Many business leaders, practitioners and academics attach great value to talent and TM, but there is still little known about how (and how well) TM really works in practice. In addition, current assumptions, viewpoints and actions in both academic and practitioner literature appear to be based on a narrow and biased TM ‘paradigm’, in which the organizational perspective (in particular of organizations in the private sector, multinationals and organizations in the US-context) is underlined. This thesis aims to identify and explain what happens in practice, and intends to contribute to the building of a broader and more balanced theoretical framework for TM. To do so, theoretical approaches from companion academic disciplines ─ HRM, OB, organization theory and educational psychology ─ are added as new ‘building blocks’ and linked to the dominant viewpoints in the TM literature. Second, to give counterbalance to the tendency to use universal models to explain TM in all organizations, this thesis contextualizes talent and TM; it takes the impact of the context and its interrelated actors into account. Third, this study goes beyond a focus on management interests, and investigates to what extent other stakeholders benefit from TM. In particular, the employee perspective on TM is included.
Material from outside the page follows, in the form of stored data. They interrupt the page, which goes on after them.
(** Both directions fail: the second [Send] and the second [Recv].  Each
    goroutine writes its fatal line before either has called [os.Exit],
    and the log carries both errors. *)
Example both_fatal_lines_logged :
  log (trace (run mainNames transportBothFail
                (repeat TMain 4 ++ repeat TRecv 3 ++ [TMain; TRecv; TMain])
                (init transportBothFail))) =
  [LogStarted; LogMessage (echo "Aman"); LogErrSending brokenPipe;
   LogErrStreaming connReset] /\
  status (run mainNames transportBothFail
            (repeat TMain 4 ++ repeat TRecv 3 ++ [TMain; TRecv; TMain])
            (init transportBothFail)) = Exited 1.
Proof. split; reflexivity. Qed.

(** The same failures, the receiver first at [os.Exit]: the send error
    is never logged. *)
Example send_error_never_logged :
  nth_error
    (send_results
       (trace (run mainNames transportBothFail
                 (repeat TMain 4 ++ repeat TRecv 5) (init transportBothFail))))
    1 = Some (Some brokenPipe) /\
  log (trace (run mainNames transportBothFail
                (repeat TMain 4 ++ repeat TRecv 5)
                (init transportBothFail))) =
  [LogStarted; LogMessage (echo "Aman"); LogErrStreaming connReset] /\
  status (run mainNames transportBothFail
            (repeat TMain 4 ++ repeat TRecv 5)
            (init transportBothFail)) = Exited 1 /\
  run mainNames transportBothFail
    ((repeat TMain 4 ++ repeat TRecv 5) ++ repeat TMain 4)
    (init transportBothFail) =
  run mainNames transportBothFail (repeat TMain 4 ++ repeat TRecv 5)
    (init transportBothFail).
Proof. repeat split. Qed.

(** After the caller's fatal line and before its [os.Exit] the receiver
    still reads and logs a message. *)
Example message_after_fatal_line :
  log (trace (run mainNames transportB (repeat TMain 5 ++ [TRecv; TRecv; TMain])
                (init transportB))) =
  [LogStarted; LogErrSending connReset; LogMessage (echo "Aman")] /\
  status (run mainNames transportB (repeat TMain 5 ++ [TRecv; TRecv; TMain])
            (init transportB)) = Exited 1.
Proof. split; reflexivity. Qed.

(** ** Runs to the end *)

(** From any world some schedule reaches a world where nothing can move. *)
Lemma eventually_stuck names T n :
  forall w, todo names w <= n ->
            exists more, stuck names T (run names T more w).
Proof.
  induction n as [|n IH]; intros w Hn.
  - exists []. split; simpl;
      match goal with |- step _ _ ?t _ = None =>
        destruct (step names T t w) eqn:Hs; auto;
        apply (step_todo names T) in Hs; lia
      end.
  - destruct (step names T TMain w) as [w1|] eqn:Hm.
    + destruct (IH w1) as [more H]; [apply (step_todo names T) in Hm; lia|].
      exists (TMain :: more). simpl. now rewrite Hm.
    + destruct (step names T TRecv w) as [w1|] eqn:Hr.
      * destruct (IH w1) as [more H]; [apply (step_todo names T) in Hr; lia|].
        exists (TRecv :: more). simpl. now rewrite Hr.
      * exists []. split; auto.
Qed.

Section CleanRun.

Variable names : pb.NamesList.
Variable T : transport.
Variable ms : list pb.HelloResponse.
Variable rest : list recv_result.

Hypothesis Hopen : openResult T = None.
Hypothesis Hsends : sends_ok names T.
Hypothesis Hin : inbound T = map RecvMsg ms ++ RecvEOF :: rest.

Lemma clean_running w : Inv names T w -> status w = Running.
Proof.
  intros HI. apply (status_running names T); auto.
  - now apply (main_never_exits names T).
  - eapply recv_error_free; eauto.
Qed.

Lemma returned_sink w :
  Inv names T w -> main_pc w = MReturned ->
  recv_pc w = RDone /\ sink (trace w) = ms.
Proof.
  intros HI Hpc. pose proof HI as (_ & _ & (_ & Hw) & _).
  unfold past_wait in Hw. rewrite Hpc in Hw. destruct Hw as [Hd _].
  split; auto. eapply sink_complete; eauto.
Qed.

(** Such a run can only come to rest with the function returned. *)
Lemma clean_stuck w :
  Inv names T w -> stuck names T w -> main_pc w = MReturned.
Proof.
  intros HI [Hbm Hbr].
  pose proof (clean_running w HI) as Hrun.
  pose proof (main_never_exits _ _ _ HI Hopen Hsends) as Hne.
  destruct (main_blocked _ _ _ Hrun Hbm) as [[Hpc Hwc]|[Hpc|Hpc]];
    auto; try congruence.
  assert (Hd : recv_pc w = RDone).
  { eapply recv_blocked_done; eauto. congruence. }
  destruct (fired_by_pc _ _ _ HI) as (Hc & _).
  destruct (Hc Hd) as [Hwc' _]. congruence.
Qed.

Lemma clean_can_return sched :
  exists more,
    main_pc (run names T (sched ++ more) (init T)) = MReturned /\
    sink (trace (run names T (sched ++ more) (init T))) = ms.
Proof.
  destruct (eventually_stuck names T _ (run names T sched (init T))
              (le_n _)) as [more Hst].
  exists more. rewrite run_app.
  set (w' := run names T more (run names T sched (init T))) in *.
  assert (HI : Inv names T w') by (apply run_Inv_from, run_Inv).
  pose proof (clean_stuck w' HI Hst) as Hpc.
  split; auto. now apply returned_sink.
Qed.

End CleanRun.

(** C6.  Scenario A: the names of [main], every send accepted, the three
    echoes and then end of stream.  Under every schedule the process
    stays alive and logs no sender or receiver error, the sink is an
    initial part of the three echoes, the run can only come to rest with
    the function returned, it can always get there, and then the sink is
    exactly the three echoes in order. *)
Theorem scenarioA_echoes_without_error sched :
  let w := run mainNames transportA sched (init transportA) in
  (exists later,
      [echo "Aman"; echo "Aryan"; echo "Satvik"] = sink (trace w) ++ later) /\
  status w = Running /\
  senderError (trace w) = None /\ receiverError (trace w) = None /\
  (main_pc w = MReturned ->
   sink (trace w) = [echo "Aman"; echo "Aryan"; echo "Satvik"]) /\
  (stuck mainNames transportA w -> main_pc w = MReturned) /\
  (exists more,
      main_pc (run mainNames transportA (sched ++ more) (init transportA)) =
      MReturned /\
      sink (trace (run mainNames transportA (sched ++ more)
                     (init transportA))) =
      [echo "Aman"; echo "Aryan"; echo "Satvik"]).
Proof.
  intros w.
  assert (HI : Inv mainNames transportA w) by apply run_Inv.
  assert (Hopen : openResult transportA = None) by reflexivity.
  assert (Hsends : sends_ok mainNames transportA) by (intros i name _; reflexivity).
  assert (Hin : inbound transportA =
                map RecvMsg (echoes mainNames) ++ RecvEOF :: []) by reflexivity.
  change [echo "Aman"; echo "Aryan"; echo "Satvik"] with (echoes mainNames).
  split; [eapply sink_prefix; eauto|].
  split; [eapply clean_running; eauto|].
  split; [apply (no_send_error mainNames transportA); auto;
          now apply (main_never_fatal mainNames transportA)|].
  split; [apply (no_recv_error mainNames transportA); auto;
          eapply recv_never_fatal; eauto|].
  split; [intros Hpc; eapply returned_sink; eauto|].
  split; [intros Hst; eapply clean_stuck; eauto|].
  eapply clean_can_return; eauto.
Qed.

(** ** The wait on [waitc] *)

(** A closed [waitc] stays closed: the signal cannot be lost. *)
Lemma closed_stays names T sched more :
  waitc (run names T sched (init T)) = ChanClosed ->
  waitc (run names T (sched ++ more) (init T)) = ChanClosed.
Proof.
  intros Hc.
  destruct (fired_by_pc _ _ _ (run_Inv names T sched)) as (_ & Hn).
  destruct (fired_by_pc _ _ _ (run_Inv names T (sched ++ more))) as (Hd' & Hn').
  assert (Hf : fired (trace (run names T sched (init T))) = 1).
  { destruct (fired_by_pc _ _ _ (run_Inv names T sched)) as (Hd & _).
    destruct (recv_pc (run names T sched (init T))) eqn:Hpc;
      try (destruct Hn as [Ho _]; congruence).
    now apply Hd. }
  rewrite run_app in *.
  destruct (run_trace_extends names T more (run names T sched (init T)))
    as [ext Hext].
  destruct (recv_pc (run names T more (run names T sched (init T)))) eqn:Hpc;
    try (destruct Hn' as [_ H0]; [congruence|];
         rewrite Hext, fired_app, Hf in H0; discriminate).
  now apply Hd'.
Qed.

Lemma wait_step names T w :
  Inv names T w -> main_pc w = MWait -> waitc w = ChanClosed ->
  exists w', step names T TMain w = Some w' /\ main_pc w' = MFinish /\
             waits (trace w') = 1.
Proof.
  intros HI Hpc Hwc.
  assert (Hrun : status w = Running).
  { apply (status_running names T); auto; try congruence.
    destruct (fired_by_pc _ _ _ HI) as (_ & Hn). intros Hr.
    destruct Hn as [Ho _]; congruence. }
  pose proof HI as (_ & _ & (_ & Hw) & _).
  unfold past_wait in Hw. rewrite Hpc in Hw.
  destruct w as [st mp rp wc pd tr];
    cbn [status recv_pc waitc main_pc pending trace] in *. subst st mp wc.
  eexists. unfold step, step_main.
  cbn [status recv_pc waitc main_pc pending trace chan_recv].
  split; [reflexivity|].
  cbn [status recv_pc waitc main_pc pending trace].
  split; auto. rewrite waits_app, Hw. reflexivity.
Qed.

(** The caller at [<-waitc] on the open channel cannot move. *)
Lemma wait_blocks names T w :
  main_pc w = MWait -> waitc w = ChanOpen -> step names T TMain w = None.
Proof.
  destruct w as [st mp rp wc pd tr]; cbn. intros -> ->.
  unfold step, step_main; cbn. now destruct st.
Qed.

(** The signal has fired exactly when the channel is closed. *)
Lemma fired_iff_closed names T w :
  Inv names T w ->
  (fired (trace w) = 1 <-> waitc w = ChanClosed) /\
  (fired (trace w) = 0 <-> waitc w = ChanOpen).
Proof.
  intros HI. destruct (fired_by_pc _ _ _ HI) as (Hd & Hnd).
  assert (Hdec : recv_pc w = RDone \/ recv_pc w <> RDone)
    by (destruct (recv_pc w); auto; right; discriminate).
  destruct Hdec as [H|H].
  - destruct (Hd H) as [Hc Hf]. rewrite Hc, Hf.
    split; split; auto; discriminate.
  - destruct (Hnd H) as [Hc Hf]. rewrite Hc, Hf.
    split; split; auto; discriminate.
Qed.

(** A second [close(waitc)] would not fire the signal again: the
    primitive panics. *)
Lemma second_close_panics names T w :
  status w = Running -> recv_pc w = RClose -> waitc w = ChanClosed ->
  exists w', step names T TRecv w = Some w' /\ status w' = Panicked /\
             fired (trace w') = fired (trace w).
Proof.
  destruct w as [st mp rp wc pd tr];
    cbn [status recv_pc waitc main_pc pending trace]. intros -> -> ->.
  eexists. unfold step, step_recv.
  cbn [status recv_pc waitc main_pc pending trace chan_close].
  split; [reflexivity|].
  cbn [status recv_pc waitc main_pc pending trace].
  split; auto. rewrite fired_app. cbn. lia.
Qed.

(** C7.  The wait on [waitc] has returned only in worlds where
    [close(waitc)] has run; at the wait the caller is blocked while the
    signal has not fired, and once it has fired the caller's next step
    returns from the wait, however long ago the signal fired: a fired
    signal stays fired under every continuation, because firing is
    closing the channel and a closed channel stays closed.
    [close(waitc)] never runs twice and the process never panics; a
    second close would be refused by the primitive with a panic, without
    firing again. *)
Theorem wait_returns_iff_fired names T sched :
  let w := run names T sched (init T) in
  (past_wait w = true -> fired (trace w) = 1) /\
  waits (trace w) <= fired (trace w) /\
  (main_pc w = MWait -> fired (trace w) = 0 ->
   step names T TMain w = None) /\
  (main_pc w = MWait -> fired (trace w) = 1 ->
   exists w', step names T TMain w = Some w' /\ main_pc w' = MFinish /\
              waits (trace w') = 1) /\
  (fired (trace w) = 1 ->
   forall more,
     fired (trace (run names T (sched ++ more) (init T))) = 1 /\
     waitc (run names T (sched ++ more) (init T)) = ChanClosed) /\
  (fired (trace w) = 1 <-> waitc w = ChanClosed) /\
  fired (trace w) <= 1 /\ status w <> Panicked /\
  (forall w0,
      status w0 = Running -> recv_pc w0 = RClose -> waitc w0 = ChanClosed ->
      exists w1, step names T TRecv w0 = Some w1 /\ status w1 = Panicked /\
                 fired (trace w1) = fired (trace w0)).
Proof.
  intros w.
  assert (HI : Inv names T w) by apply run_Inv.
  destruct (fired_by_pc _ _ _ HI) as (Hd & Hnd).
  destruct (fired_iff_closed _ _ _ HI) as (Hfc & Hfo).
  pose proof HI as (_ & _ & (_ & Hw) & (Hs & _) & _).
  assert (Hf : fired (trace w) <= 1).
  { destruct (recv_pc w) eqn:Hpc;
      try (destruct Hnd as [_ ->]; [congruence|lia]).
    destruct Hd as [_ ->]; auto. }
  split; [|split; [|split; [|split; [|split; [|split]]]]].
  - intros Hp. rewrite Hp in Hw. destruct Hw as [Hr _].
    now destruct (Hd Hr).
  - destruct (past_wait w).
    + destruct Hw as [Hr ->]. destruct (Hd Hr) as [_ ->]. lia.
    + rewrite Hw. lia.
  - intros Hpc H0. apply wait_blocks; auto. now apply Hfo.
  - intros Hpc H1. apply wait_step; auto. now apply Hfc.
  - intros H1 more.
    assert (Hc : waitc (run names T (sched ++ more) (init T)) = ChanClosed)
      by (apply closed_stays; now apply Hfc).
    split; auto.
    now apply (fired_iff_closed _ _ _ (run_Inv names T (sched ++ more))).
  - exact Hfc.
  - repeat split; auto.
    + rewrite Hs. destruct (main_exited w || recv_exited w); discriminate.
    + intros w0. apply second_close_panics.
Qed.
The talents’ needs and preferences, and their perceptions of the value of the TM practices implemented by their employer are explored. Finally, the thesis bridges the gap between theory and practice. In contrast to many conceptual TM papers, the value of the new theoretical ‘building blocks’ is explored in empirical research. The empirical data were collected in an explorative, longitudinal study on TM policies and practices in five Dutch university departments. The central topics in the study were: the operationalization of talent, TM objectives, TM practices, the chain of processes in developing and implementing TM (including the factors that influence that process), and the perceived outcomes and effects, from both an organizational and the employees’ perspective.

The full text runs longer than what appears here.